Harry Fine's wife knew Nat Cohen who introduced them to James Carreras. Fine suggested they film Carmilla. Tudor Gates said Carreras was enthusiastic and he sold it "instantly" to AIP based on the poster.

Before production, the script of The Vampire Lovers was sent to the chief censor, John Trevelyan, who warned the studio about depictions of lesbianism, pointing out that a previous lesbian film, The Killing of Sister George, had had five minutes excised by his office. In response, Hammer replied that the lesbianism was not of their doing, but was present in the original story by Le Fanu. Trevelyan backed down as a result.

Production of The Vampire Lovers began at Elstree Studios on 19 January 1970 and used locations in the grounds of Moor Park Mansion, Hertfordshire (standing in for Styria, Central Europe). Produced on a relatively low budget of £165,227, it was the final Hammer film to be financed with American money—most of the later films were backed by Rank or EMI. Gates thought AIP gave Hammer $400,000 so "Jimmy had change left over". He said Fantale, his company with Fine and Styles, had a 25% profit stake (which was very lucrative).

While filming the scene in which Carmilla attacks Madame Perrodot, Ingrid Pitt's fangs kept falling out of her mouth and dropping into Kate O'Mara's cleavage, prompting gales of uncontrollable laughter from both actresses. Finally, Pitt grabbed some chewing gum from the mouth of one of the crew members and used it to secure her fangs.

==Home media==
The Vampire Lovers was released on 26 August 2003 on DVD by MGM Home Video (Fox Video) as a double-sided Midnite Movies Double Feature DVD consisting of both The Vampire Lovers and Countess Dracula (1971). Scream Factory released the film on Blu-ray on 30 April 2013 and a "Collector's Edition" was released with a new 4K scan of the original camera negative on 21 December 2021.

==Critical reception==
Varietys review of the film was mixed, claiming the story was not great and it had "fairly flat dialog", but the script had "all the needed ingredients".

A. H. Weiler of The New York Times called it "a departure from the hackneyed bloody norm. ... professionally directed, opulently staged and sexy to boot".

The Monthly Film Bulletin declared, "Rather below par, even by recent Hammer standards, this involves the customary heavy breathing, lusty fangs and tolerably luxurious sets, with the innovation of an exposed nipple or two to support the lesbian angle."

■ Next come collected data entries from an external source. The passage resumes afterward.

(** [s.split(sep, 1)] for a one-character separator: one or two parts. *)
Fixpoint split1 (sep : ascii) (s : string) : list string :=
  match s with
  | EmptyString => [EmptyString]
  | String c s' =>
      if Ascii.eqb c sep then [EmptyString; s']
      else match split1 sep s' with
           | h :: t => String c h :: t
           | [] => [String c EmptyString]
           end
  end.

(** [sep.join(l)] *)
Fixpoint join (sep : string) (l : list string) : string :=
  match l with
  | [] => EmptyString
  | [x] => x
  | x :: l' => x ++ sep ++ join sep l'
  end.

(** [str(n)] for an int *)
Definition of_Z (n : Z) : string :=
  DecimalString.NilZero.string_of_int (Z.to_int n).

Definition dquote : ascii := ascii_of_N 34.

Definition hex_digit (n : N) : ascii :=
  ascii_of_N (if (n <? 10)%N then 48 + n else 87 + n).

(** Code points [repr] prints as they are: the printable ones. *)
Definition printable (c : ascii) : bool :=
  let n := code c in
  ((32 <=? n) && (n <? 127) || (161 <=? n) && negb (n =? 173))%N.

Definition repr_char (quote c : ascii) : string :=
  let n := code c in
  if Ascii.eqb c quote || Ascii.eqb c "\" then String "\" (String c EmptyString)
  else if (n =? 9)%N then "\t"
  else if (n =? 10)%N then "\n"
  else if (n =? 13)%N then "\r"
  else if printable c then String c EmptyString
  else String "\" (String "x" (String (hex_digit (n / 16)) (String (hex_digit (n mod 16)) EmptyString))).

Fixpoint repr_chars (quote : ascii) (s : string) : string :=
  match s with
  | EmptyString => EmptyString
  | String c s' => repr_char quote c ++ repr_chars quote s'
  end.

(** [repr(s)]: single quotes, unless [s] has a single quote and no
    double quote. *)
Definition repr (s : string) : string :=
  let quote : ascii :=
    if contains "'" s && negb (contains (String dquote EmptyString) s)
    then dquote else "'"%char in
  String quote (repr_chars quote s ++ String quote EmptyString).

End PyStr.

(** ** Python values *)

(** What [json.loads] returns. *)
Inductive json :=
| JNull
| JBool (b : bool)
| JInt (n : Z)
| JStr (s : string)
| JList (l : list json)
| JDict (d : list (string * json)).

(** A JSON-serialisable object as the caller hands it over: generation
    parameters may be floats. *)
Inductive pyobj :=
| PFloat (f : float)
| PJson (j : json)
| PList (l : list pyobj)
| PDict (d : list (string * pyobj)).

Module Py.

Definition type_name (j : json) : string :=
  match j with
  | JNull => "NoneType"
  | JBool _ => "bool"
  | JInt _ => "int"
  | JStr _ => "str"
  | JList _ => "list"
  | JDict _ => "dict"
  end.

(** [bool(j)] *)
Definition truthy (j : json) : bool :=
  match j with
  | JNull => false
  | JBool b => b
  | JInt n => negb (n =? 0)
  | JStr s => negb (String.eqb s EmptyString)
  | JList l => match l with [] => false | _ => true end
  | JDict d => match d with [] => false | _ => true end
  end.

(** [isinstance(j, list)] *)
Definition is_list (j : json) : bool :=
  match j with JList _ => true | _ => false end.

(** Lookup in a dict. *)
Fixpoint lookup {V} (d : list (string * V)) (k : string) : option V :=
  match d with
  | [] => None
  | (k', v) :: d' => if String.eqb k' k then Some v else lookup d' k
  end.

(** [k in d] for a dict [d] *)
Definition has_key {V} (d : list (string * V)) (k : string) : bool :=
  match lookup d k with Some _ => true | None => false end.

(** [d.get(k, default)] on a dict *)
Definition dict_get {V} (d : list (string * V)) (k : string) (default : V) : V :=
  match lookup d k with Some v => v | None => default end.

(** [d[k]] on a dict: [KeyError(k)], whose [str] is [repr(k)]. *)
Definition getitem {V} (d : list (string * V)) (k : string) : res V :=
  match lookup d k with
  | Some v => Ok v
  | None => Raise (Exn KeyError (PyStr.repr k))
  end.

Definition no_attribute (j : json) (attr : string) : exn :=
  Exn AttributeError
      ("'" ++ type_name j ++ "' object has no attribute '" ++ attr ++ "'").

(** [j.get(k, default)]: only a dict has the method. *)
Definition get (j : json) (k : string) (default : json) : res json :=
  match j with
  | JDict d => Ok (dict_get d k default)
  | _ => Raise (no_attribute j "get")
  end.

(** [j.get(k)], with the default [None] *)
Definition get_none (j : json) (k : string) : res json := get j k JNull.

(** [k in j] *)
Definition contains_key (j : json) (k : string) : res bool :=
  match j with
  | JDict d => Ok (has_key d k)
  | JList l =>
      Ok (existsb (fun x => match x with JStr s => String.eqb s k | _ => false end) l)
  | JStr s => Ok (PyStr.contains k s)
  | _ => Raise (Exn TypeError
                    ("argument of type '" ++ type_name j ++ "' is not iterable"))
  end.

(** [j[0]] *)
Definition index0 (j : json) : res json :=
  match j with
  | JList (x :: _) => Ok x
  | JList [] => Raise (Exn IndexError "list index out of range")
  | JStr (String c _) => Ok (JStr (String c EmptyString))
  | JStr EmptyString => Raise (Exn IndexError "string index out of range")
  | JDict _ => Raise (Exn KeyError "0")
  | _ => Raise (Exn TypeError
                    ("'" ++ type_name j ++ "' object is not subscriptable"))
  end.

(** [j == s] for a string literal [s] *)
Definition eq_str (j : json) (s : string) : bool :=
  match j with JStr t => String.eqb t s | _ => false end.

Dave Kehr wrote a favourable retrospective review for the Chicago Reader, writing that the film "resulted from the last significant surge of creative energy at Britain's Hammer Films, which thereafter descended into abject self-parody". Film critic Leonard Maltin gave the film a passing grade of two-and-a-half stars, calling it a "[r]ather erotic Hammer chiller".

Filmink called it "a hugely entertaining movie, led by Pitt’s balls-to-the-wall performance... managing to be attractive, scary, and emphatic. It remains among the most iconic performance – if not the most iconic performance – by a female in Hammer horror."

Donald Guarisco of AllMovie wrote, "This Hammer Films production isn't their finest moment but its easy to understand why it has become an enduring cult favorite with horror fans: The Vampire Lovers pushes the 'bloodshed & bosoms' formula of the Hammer hits to its limit". On the review aggregator website Rotten Tomatoes, the film holds an approval rating of 76% based on 17 reviews, with an average rating of 5.8/10.